━━ INPUT FOR THIS TASK

(** * Streaming chat hook of stream-ui: src/src/hooks/useChatWebSocket.ts

    Shallow embedding of the React hook [useChatWebSocket]: the JSON values
    the hook parses and serialises, the hook's refs and state as one record,
    the socket callbacks, [handleStreamingMessage], [handleAdminResponse],
    [sendMessage], [connect], [disconnect] and the loading timeout effect.

    A JavaScript string is a list of UTF-16 code units, each a natural
    number below 2^16; its [length] is the length of the list. *)

From Stdlib Require Import Ascii String ZArith Lia.
From stdpp Require Import base list strings.
Set Warnings "-register-all -abstract-large-number".
Open Scope list_scope.
Import ListNotations.

Abbreviation text := (list N).

(** A string literal of the source (all of them are ASCII). *)
Definition txt (s : string) : text := map N_of_ascii (list_ascii_of_string s).

Definition is_char (n c : N) : bool := N.eqb c n.

(** * JSON values, JSON.parse, JSON.stringify *)
Module Json.

(** ** Numbers: IEEE 754 binary64 values

    [NFin neg m e] is (-1)^neg * m * 2^e with m < 2^53; m >= 2^52 unless
    e = -1074 (a subnormal) or m = 0 (a zero, with e = 0).  [NInf neg] is
    an infinity.  NaN has no constructor: JSON.parse never produces it, and
    the one place it arises (ToNumber of a string) uses [option number]. *)
Local Open Scope Z_scope.

Inductive number : Type :=
| NFin (neg : bool) (m : N) (e : Z)
| NInf (neg : bool).

Definition num_zero : number := NFin false 0 0.
Definition num_one : number := NFin false (2 ^ 52) (-52).

(** The largest f with 2^f <= a/b, for a, b > 0. *)
Definition floor_log2_q (a b : Z) : Z :=
  let t := Z.log2 a - Z.log2 b in
  if Z.leb (b * 2 ^ Z.max 0 t) (a * 2 ^ Z.max 0 (- t)) then t else t - 1.

(** The integer nearest to x/y (y > 0), ties to even. *)
Definition round_div (x y : Z) : Z :=
  let q := x / y in
  let r := x mod y in
  match Z.compare (2 * r) y with
  | Lt => q
  | Gt => q + 1
  | Eq => if Z.even q then q else q + 1
  end.

(** The double nearest to (-1)^neg * a/b (a >= 0, b > 0), ties to even,
    with gradual underflow and overflow to infinity. *)
Definition round_to_double (neg : bool) (a b : Z) : number :=
  if Z.eqb a 0 then NFin neg 0 0 else
  let e0 := Z.max (floor_log2_q a b - 52) (-1074) in
  let m0 := round_div (a * 2 ^ Z.max 0 (- e0)) (b * 2 ^ Z.max 0 e0) in
  let '(m, e) := if Z.eqb m0 (2 ^ 53) then (2 ^ 52, e0 + 1) else (m0, e0) in
  if Z.eqb m 0 then NFin neg 0 0
  else if Z.ltb 971 e then NInf neg
  else NFin neg (Z.to_N m) e.

(** The value of a string of decimal digits. *)
Definition digits_value (t : text) : Z :=
  fold_left (fun acc c => 10 * acc + (Z.of_N c - 48)) t 0.

(** The double nearest to (-1)^neg * ds * 10^ex, for the decimal digits
    [ds]: 10^ex bounds a nonzero value from below and 10^(ex + |ds|) from
    above, so the two early answers are the rounded ones. *)
Definition decimal_to_number (neg : bool) (ds : text) (ex : Z) : number :=
  let a := digits_value ds in
  if Z.eqb a 0 then NFin neg 0 0
  else if Z.ltb 309 ex then NInf neg
  else if Z.ltb (ex + Z.of_nat (length ds)) (-324) then NFin neg 0 0
  else round_to_double neg (a * 10 ^ Z.max 0 ex) (10 ^ Z.max 0 (- ex)).

(** ** Number::toString *)

(** [a * 10^p] against [b * 2^q], exactly. *)
Definition cmp_dec_bin (a p b q : Z) : comparison :=
  let P := Z.max 0 (- p) in
  let Q := Z.max 0 (- q) in
  Z.compare (a * 10 ^ (p + P) * 2 ^ Q) (b * 2 ^ (q + Q) * 10 ^ P).

(** The n with 10^(n-1) <= m * 2^e < 10^n, corrected from an estimate. *)
Fixpoint fix_exp10 (fuel : nat) (m e n : Z) : Z :=
  match fuel with
  | O => n
  | S f =>
      match cmp_dec_bin 1 n m e with
      | Gt =>
          match cmp_dec_bin 1 (n - 1) m e with
          | Gt => fix_exp10 f m e (n - 1)
          | _ => n
          end
      | _ => fix_exp10 f m e (n + 1)
      end
  end.

(** Step 5 of Number::toString for x = m * 2^e > 0: the fewest digits
    [s] (k of them, x close to s * 10^(n-k)) that read back as x, the
    nearest such [s] when two qualify, the even one on a tie.  A decimal
    reads back as x when it lies in the rounding interval of x: half-way
    to the neighbouring doubles, ends included when m is even. *)
Definition shortest (m e : Z) : Z * Z * Z :=
  let n := fix_exp10 8 m e ((Z.log2 m + e) * 30103 / 100000 + 1) in
  let lo := 4 * m - (if Z.eqb m (2 ^ 52) && Z.ltb (-1074) e then 1 else 2) in
  let hi := 4 * m + 2 in
  let incl := Z.even m in
  let inside (s p : Z) : bool :=
    match cmp_dec_bin s p lo (e - 2), cmp_dec_bin s p hi (e - 2) with
    | Gt, Lt => true
    | Eq, Lt | Gt, Eq => incl
    | _, _ => false
    end in
  let fix go (fuel : nat) (k : Z) : Z * Z * Z :=
    match fuel with
    | O => (0, k, n)
    | S f =>
        let p := n - k in
        let sf := (m * 2 ^ Z.max 0 e * 10 ^ Z.max 0 (- p)) /
                  (2 ^ Z.max 0 (- e) * 10 ^ Z.max 0 p) in
        let sc := sf + 1 in
        let pick :=
          match inside sf p, inside sc p with
          | true, true =>
              match cmp_dec_bin (2 * sf + 1) p (2 * m) e with
              | Gt => Some sf
              | Lt => Some sc
              | Eq => Some (if Z.even sf then sf else sc)
              end
          | true, false => Some sf
          | false, true => Some sc
          | false, false => None
          end in
        match pick with
        | Some s => if Z.eqb s (10 ^ k) then (1, 1, n + 1) else (s, k, n)
        | None => go f (k + 1)
        end
    end in
  go 17%nat 1.

(** Decimal digits of a natural number. *)
Fixpoint digits_rev (fuel : nat) (n : N) : text :=
  match fuel with
  | O => []
  | S f => (48 + n mod 10)%N :: (if N.ltb n 10 then [] else digits_rev f (n / 10))
  end.

Definition N_text (n : N) : text := rev (digits_rev (S (N.to_nat (N.log2 n))) n).

Definition nat_text (n : nat) : text := N_text (N.of_nat n).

━━━━

* PROBLEM TO SOLVE: Print the full listing verbatim. Leave nothing out.

* EXERCISE OUTPUT:
(** * Streaming chat hook of stream-ui: src/src/hooks/useChatWebSocket.ts

    Shallow embedding of the React hook [useChatWebSocket]: the JSON values
    the hook parses and serialises, the hook's refs and state as one record,
    the socket callbacks, [handleStreamingMessage], [handleAdminResponse],
    [sendMessage], [connect], [disconnect] and the loading timeout effect.

    A JavaScript string is a list of UTF-16 code units, each a natural
    number below 2^16; its [length] is the length of the list. *)

From Stdlib Require Import Ascii String ZArith Lia.
From stdpp Require Import base list strings.
Set Warnings "-register-all -abstract-large-number".
Open Scope list_scope.
Import ListNotations.

Abbreviation text := (list N).

(** A string literal of the source (all of them are ASCII). *)
Definition txt (s : string) : text := map N_of_ascii (list_ascii_of_string s).

Definition is_char (n c : N) : bool := N.eqb c n.

(** * JSON values, JSON.parse, JSON.stringify *)
Module Json.

(** ** Numbers: IEEE 754 binary64 values

    [NFin neg m e] is (-1)^neg * m * 2^e with m < 2^53; m >= 2^52 unless
    e = -1074 (a subnormal) or m = 0 (a zero, with e = 0).  [NInf neg] is
    an infinity.  NaN has no constructor: JSON.parse never produces it, and
    the one place it arises (ToNumber of a string) uses [option number]. *)
Local Open Scope Z_scope.

Inductive number : Type :=
| NFin (neg : bool) (m : N) (e : Z)
| NInf (neg : bool).

Definition num_zero : number := NFin false 0 0.
Definition num_one : number := NFin false (2 ^ 52) (-52).

(** The largest f with 2^f <= a/b, for a, b > 0. *)
Definition floor_log2_q (a b : Z) : Z :=
  let t := Z.log2 a - Z.log2 b in
  if Z.leb (b * 2 ^ Z.max 0 t) (a * 2 ^ Z.max 0 (- t)) then t else t - 1.

(** The integer nearest to x/y (y > 0), ties to even. *)
Definition round_div (x y : Z) : Z :=
  let q := x / y in
  let r := x mod y in
  match Z.compare (2 * r) y with
  | Lt => q
  | Gt => q + 1
  | Eq => if Z.even q then q else q + 1
  end.

(** The double nearest to (-1)^neg * a/b (a >= 0, b > 0), ties to even,
    with gradual underflow and overflow to infinity. *)
Definition round_to_double (neg : bool) (a b : Z) : number :=
  if Z.eqb a 0 then NFin neg 0 0 else
  let e0 := Z.max (floor_log2_q a b - 52) (-1074) in
  let m0 := round_div (a * 2 ^ Z.max 0 (- e0)) (b * 2 ^ Z.max 0 e0) in
  let '(m, e) := if Z.eqb m0 (2 ^ 53) then (2 ^ 52, e0 + 1) else (m0, e0) in
  if Z.eqb m 0 then NFin neg 0 0
  else if Z.ltb 971 e then NInf neg
  else NFin neg (Z.to_N m) e.

(** The value of a string of decimal digits. *)
Definition digits_value (t : text) : Z :=
  fold_left (fun acc c => 10 * acc + (Z.of_N c - 48)) t 0.

(** The double nearest to (-1)^neg * ds * 10^ex, for the decimal digits
    [ds]: 10^ex bounds a nonzero value from below and 10^(ex + |ds|) from
    above, so the two early answers are the rounded ones. *)
Definition decimal_to_number (neg : bool) (ds : text) (ex : Z) : number :=
  let a := digits_value ds in
  if Z.eqb a 0 then NFin neg 0 0
  else if Z.ltb 309 ex then NInf neg
  else if Z.ltb (ex + Z.of_nat (length ds)) (-324) then NFin neg 0 0
  else round_to_double neg (a * 10 ^ Z.max 0 ex) (10 ^ Z.max 0 (- ex)).

(** ** Number::toString *)

(** [a * 10^p] against [b * 2^q], exactly. *)
Definition cmp_dec_bin (a p b q : Z) : comparison :=
  let P := Z.max 0 (- p) in
  let Q := Z.max 0 (- q) in
  Z.compare (a * 10 ^ (p + P) * 2 ^ Q) (b * 2 ^ (q + Q) * 10 ^ P).

(** The n with 10^(n-1) <= m * 2^e < 10^n, corrected from an estimate. *)
Fixpoint fix_exp10 (fuel : nat) (m e n : Z) : Z :=
  match fuel with
  | O => n
  | S f =>
      match cmp_dec_bin 1 n m e with
      | Gt =>
          match cmp_dec_bin 1 (n - 1) m e with
          | Gt => fix_exp10 f m e (n - 1)
          | _ => n
          end
      | _ => fix_exp10 f m e (n + 1)
      end
  end.

(** Step 5 of Number::toString for x = m * 2^e > 0: the fewest digits
    [s] (k of them, x close to s * 10^(n-k)) that read back as x, the
    nearest such [s] when two qualify, the even one on a tie.  A decimal
    reads back as x when it lies in the rounding interval of x: half-way
    to the neighbouring doubles, ends included when m is even. *)
Definition shortest (m e : Z) : Z * Z * Z :=
  let n := fix_exp10 8 m e ((Z.log2 m + e) * 30103 / 100000 + 1) in
  let lo := 4 * m - (if Z.eqb m (2 ^ 52) && Z.ltb (-1074) e then 1 else 2) in
  let hi := 4 * m + 2 in
  let incl := Z.even m in
  let inside (s p : Z) : bool :=
    match cmp_dec_bin s p lo (e - 2), cmp_dec_bin s p hi (e - 2) with
    | Gt, Lt => true
    | Eq, Lt | Gt, Eq => incl
    | _, _ => false
    end in
  let fix go (fuel : nat) (k : Z) : Z * Z * Z :=
    match fuel with
    | O => (0, k, n)
    | S f =>
        let p := n - k in
        let sf := (m * 2 ^ Z.max 0 e * 10 ^ Z.max 0 (- p)) /
                  (2 ^ Z.max 0 (- e) * 10 ^ Z.max 0 p) in
        let sc := sf + 1 in
        let pick :=
          match inside sf p, inside sc p with
          | true, true =>
              match cmp_dec_bin (2 * sf + 1) p (2 * m) e with
              | Gt => Some sf
              | Lt => Some sc
              | Eq => Some (if Z.even sf then sf else sc)
              end
          | true, false => Some sf
          | false, true => Some sc
          | false, false => None
          end in
        match pick with
        | Some s => if Z.eqb s (10 ^ k) then (1, 1, n + 1) else (s, k, n)
        | None => go f (k + 1)
        end
    end in
  go 17%nat 1.

(** Decimal digits of a natural number. *)
Fixpoint digits_rev (fuel : nat) (n : N) : text :=
  match fuel with
  | O => []
  | S f => (48 + n mod 10)%N :: (if N.ltb n 10 then [] else digits_rev f (n / 10))
  end.

Definition N_text (n : N) : text := rev (digits_rev (S (N.to_nat (N.log2 n))) n).

Definition nat_text (n : nat) : text := N_text (N.of_nat n).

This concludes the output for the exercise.